Top of SUPPLIED RECORDS

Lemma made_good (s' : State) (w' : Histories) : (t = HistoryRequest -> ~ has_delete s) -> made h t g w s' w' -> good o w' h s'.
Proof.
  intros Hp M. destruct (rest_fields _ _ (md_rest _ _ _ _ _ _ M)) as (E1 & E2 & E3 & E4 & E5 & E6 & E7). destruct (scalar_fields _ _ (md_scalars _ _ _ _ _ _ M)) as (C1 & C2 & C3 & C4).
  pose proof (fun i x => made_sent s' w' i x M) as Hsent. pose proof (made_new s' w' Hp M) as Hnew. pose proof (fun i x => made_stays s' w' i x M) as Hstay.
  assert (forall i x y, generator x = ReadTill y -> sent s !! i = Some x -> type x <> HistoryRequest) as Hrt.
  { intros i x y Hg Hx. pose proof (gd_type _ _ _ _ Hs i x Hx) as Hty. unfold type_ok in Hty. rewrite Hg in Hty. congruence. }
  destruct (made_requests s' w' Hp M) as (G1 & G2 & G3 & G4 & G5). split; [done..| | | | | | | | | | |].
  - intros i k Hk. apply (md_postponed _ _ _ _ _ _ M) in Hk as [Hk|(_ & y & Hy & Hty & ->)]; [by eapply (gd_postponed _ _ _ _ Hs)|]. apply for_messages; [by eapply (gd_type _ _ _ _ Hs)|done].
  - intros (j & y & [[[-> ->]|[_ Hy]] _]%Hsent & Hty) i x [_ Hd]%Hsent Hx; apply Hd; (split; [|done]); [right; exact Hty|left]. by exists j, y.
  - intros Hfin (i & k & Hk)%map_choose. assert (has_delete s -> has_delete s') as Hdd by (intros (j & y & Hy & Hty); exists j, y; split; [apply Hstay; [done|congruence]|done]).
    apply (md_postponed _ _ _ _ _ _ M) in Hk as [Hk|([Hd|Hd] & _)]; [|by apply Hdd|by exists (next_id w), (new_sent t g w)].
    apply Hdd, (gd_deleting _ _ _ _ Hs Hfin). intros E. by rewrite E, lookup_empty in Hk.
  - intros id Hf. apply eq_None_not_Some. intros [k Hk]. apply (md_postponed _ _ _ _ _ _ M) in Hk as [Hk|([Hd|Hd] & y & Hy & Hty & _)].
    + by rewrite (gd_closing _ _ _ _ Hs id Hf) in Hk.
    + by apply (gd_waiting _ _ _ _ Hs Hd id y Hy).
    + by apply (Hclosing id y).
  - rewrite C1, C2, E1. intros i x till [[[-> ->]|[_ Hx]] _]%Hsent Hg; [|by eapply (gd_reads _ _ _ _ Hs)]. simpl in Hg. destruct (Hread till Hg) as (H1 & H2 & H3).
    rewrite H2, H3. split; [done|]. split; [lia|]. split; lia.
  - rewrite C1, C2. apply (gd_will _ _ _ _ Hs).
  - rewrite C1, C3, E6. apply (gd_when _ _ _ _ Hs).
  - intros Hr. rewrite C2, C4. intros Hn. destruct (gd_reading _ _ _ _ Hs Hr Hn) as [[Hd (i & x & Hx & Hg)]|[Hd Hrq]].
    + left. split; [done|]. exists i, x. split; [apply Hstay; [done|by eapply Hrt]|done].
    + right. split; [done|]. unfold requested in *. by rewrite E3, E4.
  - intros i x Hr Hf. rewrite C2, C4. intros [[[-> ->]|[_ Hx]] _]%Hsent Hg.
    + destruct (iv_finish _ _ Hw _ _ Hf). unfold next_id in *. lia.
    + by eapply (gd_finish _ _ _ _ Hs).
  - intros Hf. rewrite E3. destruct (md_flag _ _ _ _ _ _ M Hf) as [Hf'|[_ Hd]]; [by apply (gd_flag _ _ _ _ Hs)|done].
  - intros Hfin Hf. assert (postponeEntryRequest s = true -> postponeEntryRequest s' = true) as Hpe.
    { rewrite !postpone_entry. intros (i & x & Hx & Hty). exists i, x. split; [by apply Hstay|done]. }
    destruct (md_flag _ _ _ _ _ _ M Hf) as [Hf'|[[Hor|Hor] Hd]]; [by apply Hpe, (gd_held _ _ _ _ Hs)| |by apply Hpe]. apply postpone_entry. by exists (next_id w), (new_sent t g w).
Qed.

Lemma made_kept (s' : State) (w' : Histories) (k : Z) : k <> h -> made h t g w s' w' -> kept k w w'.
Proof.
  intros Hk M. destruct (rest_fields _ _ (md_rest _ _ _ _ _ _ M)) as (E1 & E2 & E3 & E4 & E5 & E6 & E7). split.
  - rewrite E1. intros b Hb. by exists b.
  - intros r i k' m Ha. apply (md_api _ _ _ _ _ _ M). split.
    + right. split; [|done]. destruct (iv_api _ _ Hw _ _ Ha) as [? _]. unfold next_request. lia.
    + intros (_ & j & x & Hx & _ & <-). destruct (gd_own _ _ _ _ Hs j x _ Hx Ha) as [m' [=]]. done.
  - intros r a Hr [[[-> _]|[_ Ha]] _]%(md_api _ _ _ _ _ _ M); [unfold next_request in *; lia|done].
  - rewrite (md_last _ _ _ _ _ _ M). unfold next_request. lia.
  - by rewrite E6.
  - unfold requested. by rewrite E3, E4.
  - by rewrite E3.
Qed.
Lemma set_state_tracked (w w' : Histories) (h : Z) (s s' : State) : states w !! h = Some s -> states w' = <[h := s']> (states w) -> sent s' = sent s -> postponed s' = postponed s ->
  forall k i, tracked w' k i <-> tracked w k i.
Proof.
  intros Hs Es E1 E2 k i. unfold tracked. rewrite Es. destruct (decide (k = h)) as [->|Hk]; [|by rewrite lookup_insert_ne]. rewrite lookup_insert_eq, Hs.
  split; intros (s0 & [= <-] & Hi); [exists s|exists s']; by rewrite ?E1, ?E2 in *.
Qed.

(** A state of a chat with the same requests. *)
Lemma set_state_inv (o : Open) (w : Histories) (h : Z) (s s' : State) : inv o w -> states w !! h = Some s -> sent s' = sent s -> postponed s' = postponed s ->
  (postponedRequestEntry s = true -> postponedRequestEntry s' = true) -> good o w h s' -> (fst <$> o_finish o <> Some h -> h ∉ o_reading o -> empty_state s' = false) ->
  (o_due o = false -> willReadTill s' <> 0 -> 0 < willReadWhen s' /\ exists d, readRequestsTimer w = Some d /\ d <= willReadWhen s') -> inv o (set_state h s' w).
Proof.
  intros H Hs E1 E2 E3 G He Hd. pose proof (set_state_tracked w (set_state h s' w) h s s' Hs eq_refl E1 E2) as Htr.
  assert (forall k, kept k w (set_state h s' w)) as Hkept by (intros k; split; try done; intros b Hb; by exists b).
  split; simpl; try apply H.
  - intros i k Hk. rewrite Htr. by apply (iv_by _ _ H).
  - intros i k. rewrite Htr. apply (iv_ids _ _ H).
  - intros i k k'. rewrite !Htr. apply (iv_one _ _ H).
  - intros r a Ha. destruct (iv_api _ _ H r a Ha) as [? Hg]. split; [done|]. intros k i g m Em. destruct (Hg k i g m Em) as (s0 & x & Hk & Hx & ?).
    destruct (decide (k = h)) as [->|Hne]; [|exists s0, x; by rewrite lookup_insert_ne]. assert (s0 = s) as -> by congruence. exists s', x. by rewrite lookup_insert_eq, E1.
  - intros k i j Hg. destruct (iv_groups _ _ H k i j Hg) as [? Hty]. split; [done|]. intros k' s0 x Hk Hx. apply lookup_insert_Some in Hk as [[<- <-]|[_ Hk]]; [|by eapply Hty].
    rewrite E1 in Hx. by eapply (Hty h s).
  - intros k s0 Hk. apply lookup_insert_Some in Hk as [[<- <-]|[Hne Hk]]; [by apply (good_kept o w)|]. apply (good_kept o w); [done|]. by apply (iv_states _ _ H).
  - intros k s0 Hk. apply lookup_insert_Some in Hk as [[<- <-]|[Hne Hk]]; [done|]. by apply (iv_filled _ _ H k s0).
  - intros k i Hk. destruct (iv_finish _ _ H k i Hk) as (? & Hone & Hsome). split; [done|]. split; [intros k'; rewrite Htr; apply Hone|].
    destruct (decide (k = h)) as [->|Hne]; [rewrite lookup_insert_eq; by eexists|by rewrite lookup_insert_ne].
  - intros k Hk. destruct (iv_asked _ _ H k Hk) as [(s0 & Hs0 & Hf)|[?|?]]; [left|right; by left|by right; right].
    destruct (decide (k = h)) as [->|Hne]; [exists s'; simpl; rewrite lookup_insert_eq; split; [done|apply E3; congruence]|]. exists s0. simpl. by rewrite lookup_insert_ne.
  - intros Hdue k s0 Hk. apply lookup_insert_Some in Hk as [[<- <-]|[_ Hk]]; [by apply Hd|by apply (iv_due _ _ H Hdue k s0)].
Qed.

Bottom of SUPPLIED RECORDS

= WORK INSTRUCTIONS =
I need every line of the data that has the word "left"; please list them.

= OUTPUT =
  - intros (j & y & [[[-> ->]|[_ Hy]] _]%Hsent & Hty) i x [_ Hd]%Hsent Hx; apply Hd; (split; [|done]); [right; exact Hty|left]. by exists j, y.
    + left. split; [done|]. exists i, x. split; [apply Hstay; [done|by eapply Hrt]|done].
  - intros k Hk. destruct (iv_asked _ _ H k Hk) as [(s0 & Hs0 & Hf)|[?|?]]; [left|right; by left|by right; right].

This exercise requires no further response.